Earlier this year, Clinical Psychology Review published a meta-analysis of 22 studies showing a substantial increase in the rates of treatment for mental health problems between 1987 and 2008 driven largely by prescriptions for antidepressant medications. During the same period, not only was there a 35 percent decline in the use of psychotherapy, but negative attitudes toward therapy increased and positive attitudes decreased by 28 percent. The authors attribute this decline in the reputation of therapy to the prevalence of meds and the cultural shift they engendered in the very way people think about depression—it’s now widely, if not universally, considered a biological problem needing biological treatment. In other words, Hello, pills. Bye-bye, talk therapy.
This news isn’t entirely surprising. After all, in the age of Big Pharma, meds have flattened all before them in their virtual conquest of the mental health field. Over the years, antidepressants have come to be sold as virtual panaceas for just about any emotional trouble to which humans are prone.

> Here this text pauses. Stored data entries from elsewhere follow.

Definition kill (e : Event) : Event := set_ev_flags (set_flag (ev_flags e) EVENT_FLAG_KILLED) e.
Definition killed (e : Event) : bool := has_flag (ev_flags e) EVENT_FLAG_KILLED.
Definition force (e : Event) : Event := set_ev_flags (set_flag (ev_flags e) EVENT_FLAG_FORCED) e.
Definition unforce (e : Event) : Event :=
  set_ev_flags (clear_flag (ev_flags e) EVENT_FLAG_FORCED) e.
Definition forced (e : Event) : bool := has_flag (ev_flags e) EVENT_FLAG_FORCED.
Definition ev_is_weak (e : Event) : bool := has_flag (ev_flags e) EVENT_WEAK_RULE.
Definition set_weak (w : bool) (e : Event) : Event :=
  set_ev_flags (put_flag w (ev_flags e) EVENT_WEAK_RULE) e.
Definition set_cause_node (ni : nat) (e : Event) : Event :=
  let c := ev_cause e in
  set_ev_cause (mkCause (mkEventCause ni (cause_val c)) (critical_trace_event c)) e.
Definition pending_interference (e : Event) : bool :=
  has_flag (ev_flags e) EVENT_FLAG_PENDING_INTERFERENCE.
Definition set_pending_interference (i : bool) (e : Event) : Event :=
  set_ev_flags (put_flag i (ev_flags e) EVENT_FLAG_PENDING_INTERFERENCE) e.

(** ** fanin_state_type: the OR of the rules of one direction and strength *)
Record fanin_state_type : Set := mkFanin {
  fs_size : Z;        (* size_t *)
  fs_countdown : Z;   (* size_t: rules that are on *)
  fs_unknowns : Z     (* size_t: rules that are X *)
}.
Definition fanin_empty : fanin_state_type := mkFanin 0 0 0.
Definition fanin_initialize (f : fanin_state_type) : fanin_state_type :=
  mkFanin (fs_size f) 0 (fs_size f).
Definition fanin_any (f : fanin_state_type) : bool := negb (fs_size f =? 0).
Definition fanin_pull (f : fanin_state_type) : pull_enum :=
  if negb (fs_countdown f =? 0) then PULL_ON
  else if negb (fs_unknowns f =? 0) then PULL_WEAK else PULL_OFF.
Definition set_expr_pool (x : list Expr) (r : unique_process_subgraph) : unique_process_subgraph :=
  mkGraph x (expr_graph_node_pool r) (rule_pool r) (rule_map r) (invariant_map r)
    (local_faninout_map r) (setup_constraints r) (hold_constraints r) (min_delays r).
Definition set_expr_graph_node_pool (x : list ExprGraphNode) (r : unique_process_subgraph) : unique_process_subgraph :=
  mkGraph (expr_pool r) x (rule_pool r) (rule_map r) (invariant_map r)
    (local_faninout_map r) (setup_constraints r) (hold_constraints r) (min_delays r).
Definition set_rule_pool (x : list Rule) (r : unique_process_subgraph) : unique_process_subgraph :=
  mkGraph (expr_pool r) (expr_graph_node_pool r) x (rule_map r) (invariant_map r)
    (local_faninout_map r) (setup_constraints r) (hold_constraints r) (min_delays r).
Definition set_rule_map (x : list (nat * nat)) (r : unique_process_subgraph) : unique_process_subgraph :=
  mkGraph (expr_pool r) (expr_graph_node_pool r) (rule_pool r) x (invariant_map r)
    (local_faninout_map r) (setup_constraints r) (hold_constraints r) (min_delays r).
Definition set_invariant_map (x : list (nat * nat)) (r : unique_process_subgraph) : unique_process_subgraph :=
  mkGraph (expr_pool r) (expr_graph_node_pool r) (rule_pool r) (rule_map r) x
    (local_faninout_map r) (setup_constraints r) (hold_constraints r) (min_delays r).
Definition set_local_faninout_map (x : list faninout_struct_type) (r : unique_process_subgraph) : unique_process_subgraph :=
  mkGraph (expr_pool r) (expr_graph_node_pool r) (rule_pool r) (rule_map r)
    (invariant_map r) x (setup_constraints r) (hold_constraints r) (min_delays r).
Definition set_setup_constraints (x : list ((nat * bool) * list setup_constraint_entry)) (r : unique_process_subgraph) : unique_process_subgraph :=
  mkGraph (expr_pool r) (expr_graph_node_pool r) (rule_pool r) (rule_map r)
    (invariant_map r) (local_faninout_map r) x (hold_constraints r) (min_delays r).
Definition set_hold_constraints (x : list (nat * list hold_constraint_entry)) (r : unique_process_subgraph) : unique_process_subgraph :=
  mkGraph (expr_pool r) (expr_graph_node_pool r) (rule_pool r) (rule_map r)
    (invariant_map r) (local_faninout_map r) (setup_constraints r) x (min_delays r).
Definition set_min_delays (x : list (nat * list (nat * min_delay_entry))) (r : unique_process_subgraph) : unique_process_subgraph :=
  mkGraph (expr_pool r) (expr_graph_node_pool r) (rule_pool r) (rule_map r)
    (invariant_map r) (local_faninout_map r) (setup_constraints r) (hold_constraints
    r) x.

Definition graph_empty : unique_process_subgraph := mkGraph [] [] [] [] [] [] [] [] [].

(** ** Member functions of unique_process_subgraph

    A [const] member function reads the graph it is called on: [GM]. *)
Abbreviation GM := (M unique_process_subgraph).

Definition get_expr (i : nat) : GM Expr :=
  g <- gets expr_pool ;; of_option F_index (g !! i).
Definition get_graph_node (i : nat) : GM ExprGraphNode :=
  g <- gets expr_graph_node_pool ;; of_option F_index (g !! i).
Definition get_faninout (i : nat) : GM faninout_struct_type :=
  g <- gets local_faninout_map ;; of_option F_index (g !! i).

Definition void_expr (ei : nat) : GM unit :=
  e <- get_expr ei ;;
  g <- get_graph_node ei ;;
  modify (fun s => set_expr_pool (<[ei := wipe e]> (expr_pool s)) s) ;;;
  modify (fun s => set_expr_graph_node_pool
    (<[ei := ExprGraphNode_wipe g]> (expr_graph_node_pool s)) s).

Definition is_rule_expr (ei : nat) (g : unique_process_subgraph) : bool :=
  match m_find ei (rule_map g) with Some _ => true | None => false end.

(** A pointer into [rule_pool]: the index of the rule, and the rule. *)
Definition lookup_rule_index (ei : nat) (g : unique_process_subgraph) : option nat :=
  m_find ei (rule_map g).
Definition lookup_rule (ei : nat) : GM (option Rule) :=
  g <- gets id ;;
  match lookup_rule_index ei g with
  | Some ri => r <- of_option F_index (rule_pool g !! ri) ;; ret (Some r)
  | None => ret None
  end.

Fixpoint lookup_expr_in (ri : nat) (m : list (nat * nat)) : option nat :=
  match m with
  | [] => None
  | (e, r) :: m' => if Nat.eqb r ri then Some e else lookup_expr_in ri m'
  end.
(** [DIE] when no expression maps to the rule. *)
Definition lookup_expr (ri : nat) : GM nat :=
  m <- gets rule_map ;; of_option F_assert (lookup_expr_in ri m).

(** [*lookup_rule(ei)]: undefined when there is no rule. *)
Definition the_rule (ei : nat) : GM Rule :=
  r <- lookup_rule ei ;; of_option F_index r.

Definition check_node_up (i : nat) (upi : nat) : GM unit :=
  when (is_valid_expr_index upi)
    (e <- get_expr upi ;;
     require F_assert (is_root e) ;;;
     r <- the_rule upi ;;
     require F_assert (direction r) ;;;
     require F_assert (Nat.eqb (e_parent e) i)).

Definition check_node_dn (i : nat) (dni : nat) : GM unit :=
  when (is_valid_expr_index dni)
    (e <- get_expr dni ;;
     r <- the_rule dni ;;
     require F_assert (is_root e) ;;;
     require F_assert (negb (direction r)) ;;;
     require F_assert (Nat.eqb (e_parent e) i)).

Definition check_node (i : nat) : GM unit :=
  nodes <- gets local_faninout_map ;;
  require F_assert (Nat.ltb i (length nodes)) ;;;
  n <- get_faninout i ;;
  for_each [NORMAL_RULE; WEAK_RULE] (fun k =>
    for_each (get_pull_expr true k n) (check_node_up i) ;;;
    for_each (get_pull_expr false k n) (check_node_dn i)) ;;;
  for_each (f_fanout n) (fun ei =>
    g <- get_graph_node ei ;;
    require F_assert (contains_node_fanin g i)).

Definition count_eq (l : list nat) (i : nat) : Z := count_if (Nat.eqb i) l.

(** The parent of a root is the node it pulls. *)
Definition check_expr_root (i : nat) (e : Expr) (r : option Rule) : GM unit :=
  node_pool <- gets local_faninout_map ;;
  require F_assert (Nat.ltb (e_parent e) (length node_pool)) ;;;
  n <- get_faninout (e_parent e) ;;
  rp <- of_option F_index r ;;
  let dir := direction rp in
  require F_assert ((count_eq (get_pull_expr dir NORMAL_RULE n) i =? 1) ||
                    (count_eq (get_pull_expr dir WEAK_RULE n) i =? 1)).

(** The parent of another expression lists it at its offset. *)
Definition check_expr_inner (i : nat) (e : Expr) (g : ExprGraphNode) : GM unit :=
  exprs <- gets expr_pool ;;
  require F_assert (Nat.ltb (e_parent e) (length exprs)) ;;;
  pg <- get_graph_node (e_parent e) ;;
  pc <- of_option F_index (g_children pg !! g_offset g : option (bool * nat)) ;;
  require F_assert (negb pc.1) ;;;
  require F_assert (Nat.eqb pc.2 i).

Definition check_expr_child (i : nat) (g : ExprGraphNode) (j : nat) : GM unit :=
  node_pool <- gets local_faninout_map ;;
  exprs <- gets expr_pool ;;
  c <- of_option F_index (g_children g !! j : option (bool * nat)) ;;
  if c.1 then
    require F_assert (Nat.ltb c.2 (length node_pool)) ;;;
    n <- get_faninout c.2 ;;
    require F_assert (contains_fanout n i)
  else
    require F_assert (Nat.ltb c.2 (length exprs)) ;;;
    ce <- get_expr c.2 ;;
    require F_assert (Nat.eqb (e_parent ce) i) ;;;
    cg <- get_graph_node c.2 ;;
    require F_assert (Nat.eqb (g_offset cg) j).

Definition check_expr (i : nat) : GM unit :=
  e <- get_expr i ;;
  r <- lookup_rule i ;;
  g <- get_graph_node i ;;
  let is_inv := match r with Some r' => is_invariant r' | None => false end in
  when (negb (wiped e))
    ((if is_root e then when (negb is_inv) (check_expr_root i e r)
      else check_expr_inner i e g) ;;;
     require F_assert (e_size e =? Z.of_nat (length (g_children g))) ;;;
     for_each (seq 0 (Z.to_nat (e_size e))) (check_expr_child i g)).

Definition check_structure : GM unit :=
  g <- gets id ;;
  let exprs := length (expr_pool g) in
  require F_ise (Nat.eqb exprs (length (expr_graph_node_pool g))) ;;;
  for_each (seq 0 exprs) check_expr ;;;
  for_each (seq 0 (length (local_faninout_map g))) check_node.

(** The loops that climb to a root take fuel: the number of expressions is
    enough when the parent links have no cycle. *)
Fixpoint local_root_expr (fuel : nat) (ei : nat) : GM nat :=
  match fuel with
  | O => fail F_fuel
  | S fuel' =>
      e <- get_expr ei ;;
      if is_root e then ret ei else local_root_expr fuel' (e_parent e)
  end.

Definition follow_expr_to_root (ei : nat) : GM nat :=
  g <- gets id ;;
  root <- local_root_expr (S (length (expr_pool g))) ei ;;
  of_option F_assert (m_find root (rule_map g)).

(** [INVARIANT(lni-1 < size)] on a [size_t]: 0 wraps around and fails. *)
Definition local_node_1based (lni : nat) : GM faninout_struct_type :=
  nodes <- gets local_faninout_map ;;
  require F_assert (Nat.ltb 0 lni && Nat.ltb (lni - 1) (length nodes)) ;;;
  get_faninout (lni - 1).

Definition collect_roots (l : list nat) : GM (list nat) :=
  fold_m l [] (fun r ei => ri <- follow_expr_to_root ei ;; ret (s_insert ri r)).
(* ===== verification/Strings.v ===== *)
(** Strings: "util/string.tcc", "util/string.cc" and "util/tokenize.cc", as far
    as the simulator reads commands, numbers and lists of values with them.
    The C++ library's input of integers is modelled, that of floating-point
    numbers is a parameter of the definitions that use it. *)
From S2P Require Import Prelude.
From Stdlib Require Export String Ascii.
Open Scope Z_scope.
#[local] Abbreviation length := Datatypes.length.

(** ** Numbers

    [string_to_num] for an integer type of [w] bits: decimal, or hexadecimal
    after "0x"; what follows the number is not looked at. *)
Definition digit_of (c : ascii) : Z :=
  let n := Z.of_nat (nat_of_ascii c) in
  if (48 <=? n) && (n <=? 57) then n - 48
  else if (97 <=? n) && (n <=? 102) then n - 87
  else if (65 <=? n) && (n <=? 70) then n - 55 else 16.
Fixpoint read_number (base : Z) (s : string) (acc : option Z) : option Z :=
  match s with
  | String c s' =>
      if digit_of c <? base
      then read_number base s' (Some (base * match acc with Some a => a | None => 0 end + digit_of c))
      else acc
  | EmptyString => acc
  end.
Definition in_range (w : Z) (sgn neg : bool) (v : Z) : option Z :=
  let z := if neg then - v else v in
  if sgn then if (- 2 ^ (w - 1) <=? z) && (z <? 2 ^ (w - 1)) then Some z else None
  else if neg then None else if z <? 2 ^ w then Some z else None.
Definition string_to_int (w : Z) (sgn : bool) (s : string) : option Z :=
  let read base neg t :=
    match read_number base t None with Some v => in_range w sgn neg v | None => None end in
  match s with
  | String "0" (String "x" t) => read 16 false t
  | String "-" t => read 10 true t
  | String "+" t => read 10 false t
  | _ => read 10 false s
  end%char.
Definition string_to_integer : bool -> string -> option Z := string_to_int 64.
(** For [bool], which is unsigned. *)
Definition string_to_bool (s : string) : option bool :=
  match s with
  | String "-" _ => None
  | _ => match string_to_integer true s with
         | Some 0 => Some false
         | Some 1 => Some true
         | _ => None
         end
  end%char.

(** ** Prefixes *)
Fixpoint strip_one (pre s : string) : option string :=
  match pre, s with
  | EmptyString, _ => Some s
  | String a pre', String b s' => if Ascii.eqb a b then strip_one pre' s' else None
  | String _ _, EmptyString => None
  end.
(** [strip_prefix] with the number of occurrences that it removes; it does not
    return for the empty prefix. *)
Fixpoint strip_prefix_loop (fuel : nat) (t pre : string) : option (string * nat) :=
  match fuel with
  | O => None
  | S fuel' =>
      match strip_one pre t with
      | None => Some (t, 0%nat)
      | Some t' =>
          match strip_prefix_loop fuel' t' pre with
          | Some (r, n) => Some (r, S n)
          | None => None
          end
      end
  end.
Definition strip_prefix (t pre : string) : option (string * nat) :=
  strip_prefix_loop (S (String.length t)) t pre.

(** ** Tokens *)
Definition is_space (c : ascii) : bool :=
  let n := nat_of_ascii c in Nat.eqb n 32 || (Nat.leb 9 n && Nat.leb n 13).
Fixpoint eat_whitespace (s : string) : string :=
  match s with String c s' => if is_space c then eat_whitespace s' else s | EmptyString => s end.

(** [tokenize] at any of the characters [delim]; as it does by default, at
    spaces, tabs and ends of line. *)
Definition is_delim (delim : list ascii) (c : ascii) : bool := existsb (Ascii.eqb c) delim.
Fixpoint split_delims (delim : list ascii) (s cur : string) : list string :=
  match s with
  | EmptyString => [cur]
  | String c s' =>
      if is_delim delim c then cur :: split_delims delim s' EmptyString
      else split_delims delim s' (cur ++ String c EmptyString)%string
  end.
Definition nonempty (t : string) : bool := negb (String.eqb t EmptyString).
Definition tokenize_at (delim : list ascii) (s : string) : list string :=
  List.filter nonempty (map eat_whitespace (split_delims delim s EmptyString)).
Definition default_delim : list ascii := [" "; "009"; "010"]%char.
Definition tokenize : string -> list string := tokenize_at default_delim.

Fixpoint tokenize_char (s : string) (c : ascii) : list string :=
  match s with
  | EmptyString => [EmptyString]
  | String a s' =>
      let l := tokenize_char s' c in
      if Ascii.eqb a c then EmptyString :: l
      else match l with t :: l' => String a t :: l' | [] => [String a EmptyString] end
  end.

(** The longest prefix of characters that satisfy [p], and the rest. *)
Fixpoint span (p : ascii -> bool) (s : string) : string * string :=
  match s with
  | String c s' => if p c then let r := span p s' in (String c r.1, r.2) else (EmptyString, s)
  | EmptyString => (EmptyString, EmptyString)
  end.
Definition string_tail (s : string) : string := match s with String _ s' => s' | EmptyString => s end.

(** At single occurrences of [d]: longer runs of [d] stay in their token. *)
Fixpoint single_char_loop (fuel : nat) (s : string) (d : ascii) : list string :=
  match fuel, s with
  | O, _ | _, EmptyString => []
  | S fuel', _ =>
      let '(x, r) := span (fun c => negb (Ascii.eqb c d)) s in
      let '(ds, r') := span (fun c => Ascii.eqb c d) r in
      if String.eqb r EmptyString then [s]
      else if String.eqb r' EmptyString then [x]
      else if Nat.ltb 1 (String.length ds) then
        let '(y, r'') := span (fun c => negb (Ascii.eqb c d)) r' in
        if String.eqb r'' EmptyString then [s]
        else (x ++ ds ++ y)%string :: single_char_loop fuel' (string_tail r'') d
      else x :: single_char_loop fuel' r' d
  end.
Definition tokenize_single_char_only (s : string) (d : ascii) : list string :=
  single_char_loop (String.length s) s d.

(** [string::find] of a character. *)
Fixpoint find_char (s : string) (c : ascii) : option nat :=
  match s with
  | EmptyString => None
  | String a s' => if Ascii.eqb a c then Some 0%nat else S <$> find_char s' c
  end.
Definition tolower (c : ascii) : ascii :=
  let n := nat_of_ascii c in if Nat.leb 65 n && Nat.leb n 90 then ascii_of_nat (n + 32) else c.
(* ===== verification/State.v ===== *)
(** The simulator's state: "sim/prsim/State-prsim.hh", with the error policies
    of "sim/command_error_codes.hh", the exceptions of
    "sim/prsim/Exception.hh" and the timing fanin of
    "sim/prsim/DelayBackAnnotation.hh".

    [State] has one field per data member that the simulation reads or
    writes.  The channel manager is a component of its own, of which the
    simulator uses the interface [ChannelManager] (in Step.v); its state is
    the parameter [C].  What lies outside of the sources, the C library's two
    random generators and its logarithm, is the class [Env]; the state keeps
    the position in each generator's sequence. *)
From S2P Require Import Prelude SimTime PullSet Expr EventQueue ArrayPool OrdMap Node ProcGraph.
Open Scope Z_scope.
Local Open Scope hackt_scope.
#[local] Abbreviation length := Datatypes.length.

(** ** command_error_codes.hh *)
Inductive error_policy_enum : Set :=
  | ERROR_NONE          (* = ERROR_IGNORE = 0 *)
  | ERROR_WARN          (* = ERROR_NOTIFY = 1 *)
  | ERROR_BREAK         (* 2 *)
  | ERROR_INTERACTIVE   (* 3 *)
  | ERROR_FATAL.        (* 4 *)
Abbreviation ERROR_IGNORE := ERROR_NONE.
#[export] Instance error_policy_enum_eq_dec : EqDecision error_policy_enum.
Proof. solve_decision. Defined.

Definition policy_code (e : error_policy_enum) : nat :=
  match e with
  | ERROR_NONE => 0 | ERROR_WARN => 1 | ERROR_BREAK => 2
  | ERROR_INTERACTIVE => 3 | ERROR_FATAL => 4
  end.
(** [a >= b], and [if (E > err) err = E]. *)
Definition policy_ge (a b : error_policy_enum) : bool := Nat.leb (policy_code b) (policy_code a).
Definition policy_gt (a b : error_policy_enum) : bool := Nat.ltb (policy_code b) (policy_code a).
Definition policy_max (err e : error_policy_enum) : error_policy_enum :=
  if policy_gt e err then e else err.
Definition policy_ignored (e : error_policy_enum) : bool := bool_decide (e = ERROR_IGNORE).
Fixpoint rerun_lines (i : list nat) : SHM Z :=
  match i with
  | [] => ret NORMAL
  | k :: i' =>
      h <- gets history ;;
      line <- of_option F_index (h !! k) ;;
      st <- rec (R_line line false) ;;
      if st =? NORMAL then rerun_lines i' else ret st
  end.
Definition rerun (start end_ : Z) : SHM Z :=
  h <- gets history ;;
  p <- lift_res (history_range (Z.of_nat (length h)) start end_) ;;
  require F_assert (0 <=? p.1) ;;;
  require F_assert (p.2 <=? Z.of_nat (length h)) ;;;
  rerun_lines (seq (Z.to_nat p.1) (Z.to_nat (p.2 - p.1))).
Definition history_rerun_main (a : list string) : SHM Z :=
  match tl a with
  | [] => ret SYNTAX
  | _ => match history_args (tl a) 1 with inr st => ret st | inl (f, l) => rerun f l end
  end.

Definition begins_comment (t : string) : bool := String.prefix "/*" t.
Fixpoint ends_comment (t : string) : bool :=
  match t with
  | EmptyString => false
  | String _ t' => String.eqb t "*/" || ends_comment t'
  end.

(** [for ( ; j<n && ret == NORMAL; ++j)] *)
Fixpoint repeat_loop (body : SHM Z) (n : nat) (st : Z) : SHM Z :=
  match n with
  | O => ret st
  | S n' => if st =? NORMAL then st' <- body ;; repeat_loop body n' st' else ret st
  end.
(** An interactive status opens a sub-shell. *)
Definition execute_here (c : list string) : SHM Z := st <- rec (R_exec c) ;; subshell_if st.
Definition run_command (m : command_main) (a : list string) : SHM Z :=
  match m with
  | Plain main => main a
  | Source => source_main a
  | HistoryRerun => history_rerun_main a
  | Interpret => match a with [_] => rec R_stdin | _ => ret SYNTAX end
  | MeasTime =>
      match a with
      | _ :: (_ :: _) as cmd =>
          al <- gets aliases ;;
          e <- lift_res (expand_aliases al cmd) ;;
          match e with None => ret BADARG | Some cmd' => execute_here cmd' end
      | _ => ret SYNTAX
      end
  | Repeat =>
      match a with
      | _ :: cnt :: (_ :: _) as cmd =>
          match string_to_int 32 true cnt with
          | None => ret BADARG
          | Some n =>
              if n <? 0 then ret BADARG
              else
                al <- gets aliases ;;
                e <- lift_res (expand_aliases al cmd) ;;
                match e with
                | None => ret BADARG
                | Some cmd' => repeat_loop (execute_here cmd') (Z.to_nat n) NORMAL
                end
          end
      | _ => ret SYNTAX
      end
  end.
(** A command by its first word; comments and unknown words. *)
Definition execute (args : list string) : SHM Z :=
  match args with
  | [] => ret NORMAL
  | cmd :: _ =>
      match cmd with
      | EmptyString => ret NORMAL
      | String c _ =>
          if Ascii.eqb c "#" then ret NORMAL
          else match command_map !! cmd with Some m => run_command m args | None => ret SYNTAX end
      end
  end.
(* ===== verification/RegistryProps.v ===== *)
(** Properties of the command interpreter: the expansion of aliases against
    rewriting, what a session may do to the simulator, block comments, and
    command lines that never return. *)
From stdpp Require Import strings.
From S2P Require Import Prelude Strings SimTime Directory State Registry.
Open Scope Z_scope.
Local Open Scope hackt_scope.
#[local] Abbreviation length := Datatypes.length.

(** ** Aliases as a rewriting system *)
Section Aliases.
Context (al : gmap string (list string)).

(** The first word is replaced. *)
Inductive head_step : list string -> list string -> Prop :=
  | head_step_intro a x l : al !! a = Some x -> head_step (a :: l) (x ++ l).
Definition expanded (c : list string) : Prop := exists a l, c = a :: l /\ al !! a = None.
(** No alias stands for nothing, as the command [alias] sees to. *)
Definition aliases_ok : Prop := forall a x, al !! a = Some x -> x <> [].

Lemma head_step_det c c1 c2 : head_step c c1 -> head_step c c2 -> c1 = c2.
Proof. intros [a x l E] H. inversion H; subst. congruence. Qed.

(** Words that lead from one to another, ending at [h]. *)
Definition leads (seen : list string) (h : string) : Prop :=
  forall a, a ∈ seen -> exists y t, al !! a = Some (y :: t) /\ (y ∈ seen \/ y = h).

According to many observers, however, these drugs are wildly overprescribed, often for conditions that wouldn’t be captured even in DSM’s ever more capacious net, including general unhappiness, stress related to life circumstances, and chronic but hard-to-diagnose physical complaints. In fact, a study published last year found that in 2009, 58 percent of people prescribed an antidepressant didn’t have any psychiatric diagnosis at all—we can assume they just didn’t feel good in one way or another and the doctor didn’t know what else to do for them.
But even if meds are overprescribed, they still work for something called depression, don’t they? The claims made for this 21st-century philosopher’s stone are real and true because they’re backed up by science, right? Well, the scientific bona fides behind antidepressants doesn’t look so bona these days. Although there have been thousands of double-blinded, placebo-controlled trials, most have been done by (spoiler alert!) the drugs’ manufacturers with, shall we say, a stake in this game—hundreds of millions of dollars, maybe billions. They must sell pills and they might, just might, be tempted to publish only positive results here, cherry-pick a few conclusions there, quietly deep-six trials that don’t demonstrate what they want demonstrated, spread made-up theories for public consumption that they probably never really believed (the so-called “chemical imbalance” theory).
So are antidepressants worthless? Almost nobody in the mental health field, even the harshest critics, would go that far. Most therapists have seen struggling clients—unable to make headway in therapy because they could barely function at all through the fog of depression—take a pill and actually feel better enough to engage in the old-fashioned talking cure. And yet, if we’re honest with ourselves, watching an antidepressant accomplish what our skill and dedication couldn’t may be hard to swallow—like a little defeat for the home team by a corporate behemoth so much bigger, stronger, and richer than we are. Does Goliath really get to beat David in the end?
Not necessarily. This issue of the Networker aims to integrate our field’s clinical know-how with an evenhanded review of research results along with some generous dollops of historical perspective—all with the goal of arriving at a fuller truth of when and how psychopharmacology can enhance therapy and, in some cases, visa versa. In a culture in which billions of dollars have gone into persuading us to choose the quick, efficient miracle pill, our contributors make the case that—however useful an adjunct medication may be as a component in the treatment of depression—scientists have yet to concoct an adequate substitution for that complex, yet fundamentally old-fashioned human interaction we call psychotherapy.